__PROBLEM DETAILS__
For this exercise, restate the data below with no change at all.

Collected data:
*** Block opens ***

Lemma collectFileInfos_run (files part : list (string * Z)) :
  (forall f, In f part ->
             fst f <> EmptyString /\ lookup (fst f) files = Some (snd f)) ->
  forall st, disk st = Some files ->
  exists infos st',
    collectFileInfos cacheDirectory env (map fst part) st = (Ok infos, st')
    /\ map seen infos = map (as_seen cacheDirectory) part
    /\ disk st' = Some files
    /\ cacheSize st' = cacheSize st
    /\ console st' = console st
    /\ trace st' = trace st ++ map (stat_call cacheDirectory) part.
Proof.
  induction part as [|[name bytes] part IH]; intros Hp st D.
  - exists [], st. cbn. rewrite app_nil_r. now repeat split.
  - destruct (Hp (name, bytes)) as [Hn Hl]; [now left|]. cbn [fst snd] in *.
    cbn [map fst collectFileInfos]. unfold bind at 1.
    rewrite (getInfoAsync_run cacheDirectory env calm_env).
    destruct name as [|c name]; [contradiction|].
    unfold stat. rewrite (locate_under cacheDirectory), D, Hl.
    cbn [fi_exists]. unfold bind, simulatedModTime, ret.
    match goal with
    | |- context [collectFileInfos _ _ _ ?s] =>
        destruct (IH (fun f I => Hp f (or_intror I)) s D)
          as (infos & st' & R & S & D' & C' & O' & T')
    end.
    rewrite R.
    eexists; eexists. split; [reflexivity|].
    repeat split; try assumption.
    + cbn [map app]. now rewrite S.
    + rewrite T'. cbn [trace next_draw log_call map].
      now rewrite <- app_assoc.
Qed.
(** [rclpy.spin(node)]: callbacks run in arrival order, one at a time; an
    exception leaving a callback leaves [spin] too, and nothing in the
    script catches it. *)
Fixpoint spin (ins : list input) : M unit :=
  match ins with
  | [] => ret tt
  | i :: rest => dispatch i ;; spin rest
  end.

(** The [__main__] block, for the inputs the process receives. *)
Definition main (ins : list input) : result unit := spin ins __init__.

End Callbacks.

(** ** The specification's signal model and mode state

    These follow the words of the specification (sections 4.1 and 4.2), not
    the script; the theorems below compare the two. *)

Module SignalModel.
Section Model.
Context {F : PyFloat}.

Definition baseSpeed : float := lit 1.0.
Definition timeStep : float := lit 0.1.
Definition nominalMargin : float := lit 2.0.
Definition nearMissMargin : float := lit 0.2.

Definition linearVelocity (tick : Z) : float :=
  (baseSpeed * (lit 0.5 + lit 0.5 * math_sin (of_int tick * timeStep)))%py.

Definition safetyMargin (mode : bool) : float :=
  if mode then nearMissMargin else nominalMargin.

Definition shadowActive (mode : bool) : bool := mode.

Record TelemetrySample : Type :=
  { velocity : float; margin : float; shadow : bool }.

Definition sample (tick : Z) (mode : bool) : TelemetrySample :=
  {| velocity := linearVelocity tick;
     margin := safetyMargin mode;
     shadow := shadowActive mode |}.

End Model.
End SignalModel.

Module ModeState.

Definition toggle (m : bool) : bool := negb m.

End ModeState.

(** Section 4.3: each firing reads the tick and the mode, produces one
    sample and increments the tick; each toggle event flips the mode. *)
Module Scheduler.
Section Model.
Context {F : PyFloat}.

Fixpoint run (ins : list input) (tick : Z) (mode : bool)
  : list SignalModel.TelemetrySample :=
  match ins with
  | [] => []
  | TimerFired :: rest =>
      SignalModel.sample tick mode :: run rest (tick + 1) mode
  | ToggleReceived _ :: rest => run rest tick (ModeState.toggle mode)
  end.

End Model.
End Scheduler.

(** ** Reading a trace *)

Section Observations.
Context {F : PyFloat}.

(** The messages a publisher on [topic] accepted, oldest first. *)
Definition published_on (topic : string) (tr : list event) : list msg :=
  flat_map (fun ev => match ev with
                      | Published t m => if String.eqb t topic then [m] else []
                      | _ => []
                      end) tr.

Definition velocities (tr : list event) : list float :=
  flat_map (fun m => match m with
                     | Twist t => [geometry_msgs.x (geometry_msgs.linear t)]
                     | _ => []
                     end) (published_on "nav/cmd_vel" tr).

Definition margins (tr : list event) : list float :=
  flat_map (fun m => match m with Float32 d => [d] | _ => [] end)
           (published_on "nav/margin" tr).

Definition shadows (tr : list event) : list bool :=
  flat_map (fun m => match m with Bool b => [b] | _ => [] end)
           (published_on "nav/shadow_toggle" tr).

Definition log_lines (tr : list event) : list string :=
  flat_map (fun ev => match ev with LogInfo s => [s] | _ => [] end) tr.

(** Every publish call made, accepted or not. *)
Definition calls_of (tr : list event) : list (string * msg) :=
  flat_map (fun ev => match ev with
                      | Published t m | PublishRaised t m _ => [(t, m)]
                      | LogInfo _ => []
                      end) tr.

(** The three calls one firing makes on node state [s], in order, written
    with the signal model; [publish_telemetry_eq] below shows that this is
    what the script does. *)
Definition telemetry (s : MockJetsonNode) : list (string * msg) :=
  [ (pub_topic (pub_vel s),
     Twist {| geometry_msgs.linear :=
                {| geometry_msgs.x := SignalModel.linearVelocity (count s);
                   geometry_msgs.y := lit 0.0;
                   geometry_msgs.z := lit 0.0 |};
              geometry_msgs.angular := geometry_msgs.Vector3_new |});
    (pub_topic (pub_margin s), Float32 (SignalModel.safetyMargin (shadow_on s)));
    (pub_topic (pub_shadow s), Bool (SignalModel.shadowActive (shadow_on s))) ].

(** Handing [calls] to the bus one after the other, the first being the
    k-th call of the process: the events this leaves, and the exception
    that stopped it, if any. *)
Fixpoint deliver (bus : Bus) (k : nat) (calls : list (string * msg))
  : list event * option exn :=
  match calls with
  | [] => ([], None)
  | (t, m) :: rest =>
      match bus k with
      | Some e => ([PublishRaised t m e], Some e)
      | None => let (evs, r) := deliver bus (S k) rest in
                (Published t m :: evs, r)
      end
  end.

(** The events left by calls that all returned. *)
Definition accepted (calls : list (string * msg)) : list event :=
  map (fun c => Published (fst c) (snd c)) calls.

*** Block closes ***

__TASK RESPONSE__
Lemma collectFileInfos_run (files part : list (string * Z)) :
  (forall f, In f part ->
             fst f <> EmptyString /\ lookup (fst f) files = Some (snd f)) ->
  forall st, disk st = Some files ->
  exists infos st',
    collectFileInfos cacheDirectory env (map fst part) st = (Ok infos, st')
    /\ map seen infos = map (as_seen cacheDirectory) part
    /\ disk st' = Some files
    /\ cacheSize st' = cacheSize st
    /\ console st' = console st
    /\ trace st' = trace st ++ map (stat_call cacheDirectory) part.
Proof.
  induction part as [|[name bytes] part IH]; intros Hp st D.
  - exists [], st. cbn. rewrite app_nil_r. now repeat split.
  - destruct (Hp (name, bytes)) as [Hn Hl]; [now left|]. cbn [fst snd] in *.
    cbn [map fst collectFileInfos]. unfold bind at 1.
    rewrite (getInfoAsync_run cacheDirectory env calm_env).
    destruct name as [|c name]; [contradiction|].
    unfold stat. rewrite (locate_under cacheDirectory), D, Hl.
    cbn [fi_exists]. unfold bind, simulatedModTime, ret.
    match goal with
    | |- context [collectFileInfos _ _ _ ?s] =>
        destruct (IH (fun f I => Hp f (or_intror I)) s D)
          as (infos & st' & R & S & D' & C' & O' & T')
    end.
    rewrite R.
    eexists; eexists. split; [reflexivity|].
    repeat split; try assumption.
    + cbn [map app]. now rewrite S.
    + rewrite T'. cbn [trace next_draw log_call map].
      now rewrite <- app_assoc.
Qed.
(** [rclpy.spin(node)]: callbacks run in arrival order, one at a time; an
    exception leaving a callback leaves [spin] too, and nothing in the
    script catches it. *)
Fixpoint spin (ins : list input) : M unit :=
  match ins with
  | [] => ret tt
  | i :: rest => dispatch i ;; spin rest
  end.

(** The [__main__] block, for the inputs the process receives. *)
Definition main (ins : list input) : result unit := spin ins __init__.

End Callbacks.

(** ** The specification's signal model and mode state

    These follow the words of the specification (sections 4.1 and 4.2), not
    the script; the theorems below compare the two. *)

Module SignalModel.
Section Model.
Context {F : PyFloat}.

Definition baseSpeed : float := lit 1.0.
Definition timeStep : float := lit 0.1.
Definition nominalMargin : float := lit 2.0.
Definition nearMissMargin : float := lit 0.2.

Definition linearVelocity (tick : Z) : float :=
  (baseSpeed * (lit 0.5 + lit 0.5 * math_sin (of_int tick * timeStep)))%py.

Definition safetyMargin (mode : bool) : float :=
  if mode then nearMissMargin else nominalMargin.

Definition shadowActive (mode : bool) : bool := mode.

Record TelemetrySample : Type :=
  { velocity : float; margin : float; shadow : bool }.

Definition sample (tick : Z) (mode : bool) : TelemetrySample :=
  {| velocity := linearVelocity tick;
     margin := safetyMargin mode;
     shadow := shadowActive mode |}.

End Model.
End SignalModel.

Module ModeState.

Definition toggle (m : bool) : bool := negb m.

End ModeState.

(** Section 4.3: each firing reads the tick and the mode, produces one
    sample and increments the tick; each toggle event flips the mode. *)
Module Scheduler.
Section Model.
Context {F : PyFloat}.

Fixpoint run (ins : list input) (tick : Z) (mode : bool)
  : list SignalModel.TelemetrySample :=
  match ins with
  | [] => []
  | TimerFired :: rest =>
      SignalModel.sample tick mode :: run rest (tick + 1) mode
  | ToggleReceived _ :: rest => run rest tick (ModeState.toggle mode)
  end.

End Model.
End Scheduler.

(** ** Reading a trace *)

Section Observations.
Context {F : PyFloat}.

(** The messages a publisher on [topic] accepted, oldest first. *)
Definition published_on (topic : string) (tr : list event) : list msg :=
  flat_map (fun ev => match ev with
                      | Published t m => if String.eqb t topic then [m] else []
                      | _ => []
                      end) tr.

Definition velocities (tr : list event) : list float :=
  flat_map (fun m => match m with
                     | Twist t => [geometry_msgs.x (geometry_msgs.linear t)]
                     | _ => []
                     end) (published_on "nav/cmd_vel" tr).

Definition margins (tr : list event) : list float :=
  flat_map (fun m => match m with Float32 d => [d] | _ => [] end)
           (published_on "nav/margin" tr).

Definition shadows (tr : list event) : list bool :=
  flat_map (fun m => match m with Bool b => [b] | _ => [] end)
           (published_on "nav/shadow_toggle" tr).

Definition log_lines (tr : list event) : list string :=
  flat_map (fun ev => match ev with LogInfo s => [s] | _ => [] end) tr.

(** Every publish call made, accepted or not. *)
Definition calls_of (tr : list event) : list (string * msg) :=
  flat_map (fun ev => match ev with
                      | Published t m | PublishRaised t m _ => [(t, m)]
                      | LogInfo _ => []
                      end) tr.

(** The three calls one firing makes on node state [s], in order, written
    with the signal model; [publish_telemetry_eq] below shows that this is
    what the script does. *)
Definition telemetry (s : MockJetsonNode) : list (string * msg) :=
  [ (pub_topic (pub_vel s),
     Twist {| geometry_msgs.linear :=
                {| geometry_msgs.x := SignalModel.linearVelocity (count s);
                   geometry_msgs.y := lit 0.0;
                   geometry_msgs.z := lit 0.0 |};
              geometry_msgs.angular := geometry_msgs.Vector3_new |});
    (pub_topic (pub_margin s), Float32 (SignalModel.safetyMargin (shadow_on s)));
    (pub_topic (pub_shadow s), Bool (SignalModel.shadowActive (shadow_on s))) ].

(** Handing [calls] to the bus one after the other, the first being the
    k-th call of the process: the events this leaves, and the exception
    that stopped it, if any. *)
Fixpoint deliver (bus : Bus) (k : nat) (calls : list (string * msg))
  : list event * option exn :=
  match calls with
  | [] => ([], None)
  | (t, m) :: rest =>
      match bus k with
      | Some e => ([PublishRaised t m e], Some e)
      | None => let (evs, r) := deliver bus (S k) rest in
                (Published t m :: evs, r)
      end
  end.

(** The events left by calls that all returned. *)
Definition accepted (calls : list (string * msg)) : list event :=
  map (fun c => Published (fst c) (snd c)) calls.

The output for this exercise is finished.